# ACTIVITY
Print the records below word for word, beginning with the first line and ending once the line containing "- split; [apply" is printed.

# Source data
↓↓↓

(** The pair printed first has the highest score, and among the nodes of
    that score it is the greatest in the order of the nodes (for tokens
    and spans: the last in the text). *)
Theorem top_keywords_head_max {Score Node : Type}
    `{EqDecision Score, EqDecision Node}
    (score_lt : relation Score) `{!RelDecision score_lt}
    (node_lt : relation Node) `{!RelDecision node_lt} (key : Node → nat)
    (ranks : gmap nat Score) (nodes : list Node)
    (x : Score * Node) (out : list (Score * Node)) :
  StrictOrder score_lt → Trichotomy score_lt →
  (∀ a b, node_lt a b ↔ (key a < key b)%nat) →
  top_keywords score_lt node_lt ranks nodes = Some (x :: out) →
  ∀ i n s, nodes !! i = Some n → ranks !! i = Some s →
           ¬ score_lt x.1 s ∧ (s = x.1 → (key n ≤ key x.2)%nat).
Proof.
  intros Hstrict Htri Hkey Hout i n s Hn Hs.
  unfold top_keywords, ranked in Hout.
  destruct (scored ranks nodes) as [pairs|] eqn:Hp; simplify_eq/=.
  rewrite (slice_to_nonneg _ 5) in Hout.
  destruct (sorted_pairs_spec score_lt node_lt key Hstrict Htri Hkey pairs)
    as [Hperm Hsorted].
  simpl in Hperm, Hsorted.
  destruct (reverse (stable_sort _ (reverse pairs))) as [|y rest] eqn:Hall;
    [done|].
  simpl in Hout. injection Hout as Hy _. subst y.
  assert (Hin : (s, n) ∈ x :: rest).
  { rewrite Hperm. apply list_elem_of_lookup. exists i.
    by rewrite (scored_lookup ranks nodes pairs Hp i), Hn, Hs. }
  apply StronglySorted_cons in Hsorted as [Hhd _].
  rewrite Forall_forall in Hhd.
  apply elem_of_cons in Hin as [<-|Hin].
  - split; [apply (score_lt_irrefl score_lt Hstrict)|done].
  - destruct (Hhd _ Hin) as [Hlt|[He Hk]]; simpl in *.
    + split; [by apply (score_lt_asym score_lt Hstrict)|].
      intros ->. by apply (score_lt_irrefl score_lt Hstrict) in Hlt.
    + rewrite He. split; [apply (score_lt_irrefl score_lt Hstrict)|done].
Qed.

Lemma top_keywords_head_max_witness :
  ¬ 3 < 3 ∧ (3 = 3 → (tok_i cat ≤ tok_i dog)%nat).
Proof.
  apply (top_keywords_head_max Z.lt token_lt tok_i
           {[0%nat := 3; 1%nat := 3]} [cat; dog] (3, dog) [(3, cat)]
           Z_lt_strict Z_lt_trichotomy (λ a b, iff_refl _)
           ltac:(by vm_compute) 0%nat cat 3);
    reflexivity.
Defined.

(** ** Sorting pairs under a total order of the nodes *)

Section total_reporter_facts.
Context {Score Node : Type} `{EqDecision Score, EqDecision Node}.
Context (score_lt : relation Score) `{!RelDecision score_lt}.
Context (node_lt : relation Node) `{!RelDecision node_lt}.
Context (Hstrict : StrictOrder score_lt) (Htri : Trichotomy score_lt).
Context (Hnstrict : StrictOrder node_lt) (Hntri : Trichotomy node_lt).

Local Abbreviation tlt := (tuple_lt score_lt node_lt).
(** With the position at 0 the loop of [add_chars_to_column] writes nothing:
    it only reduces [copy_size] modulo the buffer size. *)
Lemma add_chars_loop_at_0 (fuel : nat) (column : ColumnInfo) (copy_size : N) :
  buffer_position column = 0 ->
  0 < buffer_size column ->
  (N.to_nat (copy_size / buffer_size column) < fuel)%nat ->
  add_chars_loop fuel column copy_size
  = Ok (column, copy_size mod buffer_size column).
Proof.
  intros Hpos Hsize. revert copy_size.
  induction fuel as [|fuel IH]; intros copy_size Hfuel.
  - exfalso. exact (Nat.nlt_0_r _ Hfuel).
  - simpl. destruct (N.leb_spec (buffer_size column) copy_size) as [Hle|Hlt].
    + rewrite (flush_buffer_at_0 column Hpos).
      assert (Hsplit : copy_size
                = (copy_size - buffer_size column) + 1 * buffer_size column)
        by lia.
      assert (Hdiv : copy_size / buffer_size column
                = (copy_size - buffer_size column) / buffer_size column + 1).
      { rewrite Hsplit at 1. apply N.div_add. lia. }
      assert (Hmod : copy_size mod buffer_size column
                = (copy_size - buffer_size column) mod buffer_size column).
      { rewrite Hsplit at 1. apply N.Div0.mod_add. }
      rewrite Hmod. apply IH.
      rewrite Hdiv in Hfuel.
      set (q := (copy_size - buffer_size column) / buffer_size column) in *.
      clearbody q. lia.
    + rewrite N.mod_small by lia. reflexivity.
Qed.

↑↑↑

# FINISHED TASK
(** The pair printed first has the highest score, and among the nodes of
    that score it is the greatest in the order of the nodes (for tokens
    and spans: the last in the text). *)
Theorem top_keywords_head_max {Score Node : Type}
    `{EqDecision Score, EqDecision Node}
    (score_lt : relation Score) `{!RelDecision score_lt}
    (node_lt : relation Node) `{!RelDecision node_lt} (key : Node → nat)
    (ranks : gmap nat Score) (nodes : list Node)
    (x : Score * Node) (out : list (Score * Node)) :
  StrictOrder score_lt → Trichotomy score_lt →
  (∀ a b, node_lt a b ↔ (key a < key b)%nat) →
  top_keywords score_lt node_lt ranks nodes = Some (x :: out) →
  ∀ i n s, nodes !! i = Some n → ranks !! i = Some s →
           ¬ score_lt x.1 s ∧ (s = x.1 → (key n ≤ key x.2)%nat).
Proof.
  intros Hstrict Htri Hkey Hout i n s Hn Hs.
  unfold top_keywords, ranked in Hout.
  destruct (scored ranks nodes) as [pairs|] eqn:Hp; simplify_eq/=.
  rewrite (slice_to_nonneg _ 5) in Hout.
  destruct (sorted_pairs_spec score_lt node_lt key Hstrict Htri Hkey pairs)
    as [Hperm Hsorted].
  simpl in Hperm, Hsorted.
  destruct (reverse (stable_sort _ (reverse pairs))) as [|y rest] eqn:Hall;
    [done|].
  simpl in Hout. injection Hout as Hy _. subst y.
  assert (Hin : (s, n) ∈ x :: rest).
  { rewrite Hperm. apply list_elem_of_lookup. exists i.
    by rewrite (scored_lookup ranks nodes pairs Hp i), Hn, Hs. }
  apply StronglySorted_cons in Hsorted as [Hhd _].
  rewrite Forall_forall in Hhd.
  apply elem_of_cons in Hin as [<-|Hin].
  - split; [apply (score_lt_irrefl score_lt Hstrict)|done].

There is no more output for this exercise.